Osman Hamdi Bey, Süleyman Seyyid Bey, Halil Paşa, İzzet Ziya Bey, Avni Lifij, Ruhi Arel, İbrahim Çallı, Namık İsmail, Melek Celal Sofu, Cemal Tollu, Zeki Faik İzer, Bedri Rahmi Eyüboğlu, Eren Eyüboğlu, Fikret Mualla, Leyla Gamsız ve Yüksel Arslan gibi farklı kuşaklardan sanatçılara yer veren sergi, yüzyıl başında gizli saklı ve tek tük, Cumhuriyet döneminde ise yoğun olarak üretilen nü resimlerin izini sürerek ressamların, çıplaklığın sanatsal temsillerine karşı var olan kültürel direnci aşma çabalarını gözler önüne seriyor.

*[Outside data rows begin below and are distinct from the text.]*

(** turns until the run ends: a sleep that nothing ends is [Timeout] *)
Fixpoint frames (e : Engine F) (mem : ModelQueue.memory F) (sts : list (Model.state F))
    (r : ModelQueue.fqueue (F := F) * list Z) : Res (ModelQueue.fqueue (F := F) * list Z) :=
  match sts with
  | [] => Ok r
  | st :: sts => r ← ModelQueue.generate_frame mlsacheck e mem st r; frames e mem sts r
  end.

Definition finish (r : t F * option (gen F)) : Res (t F) :=
  match r with
  | (s, None) => Ok s
  | (s, Some g) =>
      '(fq, _) ← frames (gengine g) (ModelQueue.modelQueueMemory (modelQueue s)) (todo g)
                   (frameQueue s, qStream g);
      end_run (leaves g) (s <| frameQueue := fq |>)
  end.

Fixpoint turns (n : nat) (r : t F * option (gen F)) : Res (t F * option (gen F)) :=
  match n, r with
  | S n, (s, Some g) => r ← frame_turn g s; turns n r
  | _, _ => Ok r
  end.

(** ** The turns are the run *)

Lemma finish_turns r s' :
  finish r = Ok s' -> exists n, turns n r = Ok (s', None).
Proof.
  destruct r as [s [g|]]; [|intros [= <-]; by exists O]. destruct g as [e sts qs last].
  unfold finish. cbn [gengine todo qStream leaves]. intros E. exists (S (length sts)).
  revert s qs E. induction sts as [|st sts IH]; intros s qs E; cbn [frames] in E.
  - rewrite bind_Ok in E. cbn [length turns frame_turn todo leaves].
    replace (s <| frameQueue := frameQueue s |>) with s in E by (by destruct s).
    by rewrite E, !bind_Ok.
  - rewrite bind_assoc in E. apply bind_inv_Ok in E as ([fq qs'] & E1 & E).
    remember (S (length sts)) as k eqn:Ek. cbn [length]. rewrite <-Ek. cbn [turns].
    unfold frame_turn at 1. cbn [todo gengine leaves qStream].
    destruct (MemQueue.isFull (frameQueue s)) eqn:Ef; [cbn in E1; by rewrite Ef in E1|].
    rewrite E1, !bind_Ok. apply (IH (s <| frameQueue := fq |>) qs'). exact E.
Qed.

Lemma frames_app e mem l k r :
  frames e mem (l ++ k) r = (r ← frames e mem l r; frames e mem k r).
Proof.
  revert r. induction l as [|st l IH]; intros r; [done|]. cbn [app frames]. rewrite bind_assoc.
  destruct (ModelQueue.generate_frame _ _ _ _ _); try done. apply IH.
Qed.

Lemma frames_state e mem st (n : nat) lo r :
  for_up lo (lo + Z.of_nat n) (fun _ => ModelQueue.generate_frame mlsacheck e mem st) r
  = frames e mem (replicate n st) r.
Proof.
  revert lo r. induction n as [|n IH]; intros lo r; [by rewrite for_up_nil by lia|].
  rewrite for_up_cons by lia. cbn [replicate frames].
  destruct (ModelQueue.generate_frame _ _ _ _ _) as [r'| | |]; try done. rewrite !bind_Ok, <-(IH (lo + 1)).
  by replace (lo + Z.of_nat (S n)) with (lo + 1 + Z.of_nat n) by lia.
Qed.

Lemma frames_states e mem m (k : nat) i r :
  zlen (Model.states m) = nOfStates -> 0 <= i -> i + Z.of_nat k = nOfStates ->
  for_up i nOfStates (fun j r =>
    st ← Model.getState m j;
    for_up 0 (wrap_u32 (Model.sduration st))
      (fun _ => ModelQueue.generate_frame mlsacheck e mem st) r) r
  = frames e mem (concat ((fun st =>
      replicate (Z.to_nat (wrap_u32 (Model.sduration st))) st) <$> drop (Z.to_nat i) (Model.states m))) r.
Proof.
  intros L. revert i r. induction k as [|k IH]; intros i r Hi Hk.
  { rewrite for_up_nil, drop_ge by (unfold zlen in L; lia). done. }
  rewrite for_up_cons by lia. destruct (yields_rd (Model.states m) i) as (st & E & Est); [lia|].
  change (Model.getState m i) with (rd (Model.states m) i). rewrite E, bind_Ok.
  rewrite (drop_S _ st) by done.
  rewrite fmap_cons. cbn [concat]. rewrite frames_app, <-(frames_state e mem st _ 0).
  assert (0 <= wrap_u32 (Model.sduration st)) by (apply Z.mod_pos_bound; lia).
  rewrite Z.add_0_l, Z2Nat.id by done.
  destruct (for_up 0 _ _ r) as [r'| | |]; try done. rewrite !bind_Ok.
  rewrite IH by lia. by replace (Z.to_nat (i + 1)) with (S (Z.to_nat i)) by lia.
Qed.

(** the models of the pool have their states *)
Definition sized (q : MemQueue.t (Model.t F)) : Prop :=
  Forall (fun m => zlen (Model.states m) = nOfStates) (MemQueue.rawData q).

Lemma generate_frames_todo e q fq backup :
  sized (ModelQueue.queue q) ->
  ModelQueue.generate mlsacheck e q fq backup =
    (m ← ModelQueue.model_at q backup; qs ← ModelQueue.skip_models e q backup;
     '(fq, _) ← frames e (ModelQueue.modelQueueMemory q) (frames_todo m) (fq, qs); Ok fq).
Proof.
  intros A. unfold ModelQueue.generate. destruct (ModelQueue.model_at q backup) as [m| | |] eqn:Em; try done.
  rewrite !bind_Ok. destruct (ModelQueue.skip_models e q backup) as [qs| | |]; try done. rewrite !bind_Ok.
  assert (L : zlen (Model.states m) = nOfStates).
  { unfold ModelQueue.model_at in Em. apply bind_inv_Ok in Em as (i & _ & Em). apply rd_inv in Em as [_ Em].
    unfold sized in A. rewrite Forall_lookup in A. by eapply A. }
  by rewrite (frames_states _ _ m (Z.to_nat nOfStates) 0) by done.
Qed.

Lemma synthesise_turns e backup last s :
  sized (mqueue s) ->
  (s ← synthesise mlsacheck e backup s; end_run last s) = (r ← begin_synthesise e backup last s; finish r).
Proof.
  intros A. unfold synthesise, begin_synthesise.
  destruct (ModelQueue.optimizeParameters e (modelQueue s) backup nOfLookup) as [mq| | |] eqn:Eq; try done.
  rewrite !bind_Ok. rewrite generate_frames_todo.
  2: { unfold ModelQueue.optimizeParameters in Eq. apply bind_inv_Ok in Eq as (vu & _ & Eq).
       apply bind_inv_Ok in Eq as (tot & _ & Eq). apply bind_inv_Ok in Eq as (mem & _ & Eq).
       injection Eq as <-. exact A. }
  destruct (ModelQueue.model_at mq backup) as [m| | |]; try done. rewrite !bind_Ok.
  destruct (ModelQueue.skip_models e mq backup) as [qs| | |]; try done. rewrite !bind_Ok.
  cbn [finish gengine todo qStream leaves]. cbn [modelQueue frameQueue set_field eta_mage].
  destruct (frames _ _ _ _) as [[fq qs']| | |]; try done.
Qed.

Çıplaklık konusunun, gelenekselden moderne çeşitli dönüşümleri kapsayan tarihsel ve toplumsal süreçler kadar, bireysel hassasiyetleri de içeren oldukça karmaşık bir olgu olarak karşımıza çıktığına dikkat çeken Ahu Antmen “Bu sergi ile nü resmin Türk sanatındaki gelişim evresini ele alırken, bir yandan da ülkemizde Osmanlı’dan Cumhuriyet’e uzanan süreçte sanatçı kimliğinin oluşumunu, kültürel olarak mahremle özdeşleştirilmiş kadın bedenine yönelik cinsellikten arınmış sanatsal bir algı geliştirmenin güçlüklerini, modern kimlik algısında sanat ve nü resim arasında kurulan bağlantıları resimlere bakarak düşünmeyi, düşündürmeyi amaçladık” diyor.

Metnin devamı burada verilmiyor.